=== Begin Enclosure ===
(** * LocalConsensus: the single-node consensus engine of kudu

    A shallow embedding of [src/kudu/consensus/local_consensus.cc].

    The engine is a C++ object with a spinlock, a counter, a lifecycle state
    and an in-memory copy of the consensus metadata.  Its methods talk to
    collaborators that live in other files of the repository (the log, the
    transaction factory, the metadata flush, the quorum validator).  The
    methods are embedded as computations in a small state monad with three
    ways out of a statement: fall through with a value, [return] a [Status]
    from the enclosing method, or abort the process ([CHECK] failure).  A
    fourth outcome, [Spin], stands for a caller that finds the spinlock
    taken and never gets it.  Every action on the lock, the engine's fields
    and the collaborators is put on record, so that statements about what
    comes before what can be made.  The counter, the indices and the
    sequence numbers are 64-bit integers whose additions wrap around.

    The collaborators are parameters of the engine; module [Sim] has an
    instance for concrete runs.  The last part of the development puts
    several callers of [Replicate] and [Commit] on one engine and lets them
    move in any order. *)

From Stdlib Require Import ZArith List String Bool Lia Sorted.
Import ListNotations.

Set Implicit Arguments.

(** ** Status *)

(** Modelled from the spec: the kinds of failure a [Status] can carry
    ([kudu/util/status.h] is not part of the source tree): an invalid quorum,
    an unsupported operation, a log or storage error, and any other error a
    collaborator may answer with. *)
Inductive ErrorKind := NotSupported | InvalidQuorum | StorageError | RuntimeError.

(** Modelled from the spec: [Status] (same header): success, or a failure of
    some kind with a message. *)
Inductive Status :=
| OK
| Err (kind : ErrorKind) (msg : string).

Definition ok (s : Status) : bool :=
  match s with OK => true | Err _ _ => false end.

(** [Status::CloneAndPrepend], which [RETURN_NOT_OK_PREPEND] applies to a
    failure before returning it: same kind, message prefixed. *)
Definition CloneAndPrepend (prefix : string) (s : Status) : Status :=
  match s with
  | OK => OK
  | Err k m => Err k (prefix ++ ": " ++ m)
  end.

Definition kind_of (s : Status) : option ErrorKind :=
  match s with OK => None | Err k _ => Some k end.

(** ** 64-bit integers *)

(** Modelled from the spec: the integers of the op-ids, of the sequence
    numbers and of the engine's counter.  The spec's data model says
    integer; the declarations ([opid.proto], [metadata.proto] and
    [local_consensus.h]) are not part of the source tree.  They are taken to
    be the signed 64-bit integers these fields have upstream ([int64] in the
    protobuf messages, [int64_t next_op_id_index_] in the class).  A value
    of the type is an integer between [int64_min] and [int64_max], and the
    additions of the source wrap around as the machine's two's-complement
    addition does: one more than the largest value is the smallest. *)
Definition int64_min : Z := (- 2 ^ 63)%Z.
Definition int64_max : Z := (2 ^ 63 - 1)%Z.

Definition wrap64 (z : Z) : Z := ((z + 2 ^ 63) mod 2 ^ 64 - 2 ^ 63)%Z.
=== End Enclosure ===
» **How to complete this task**: Tell how many lines in the data above hold "engine". Nothing but the number.

» **Expected output**: 6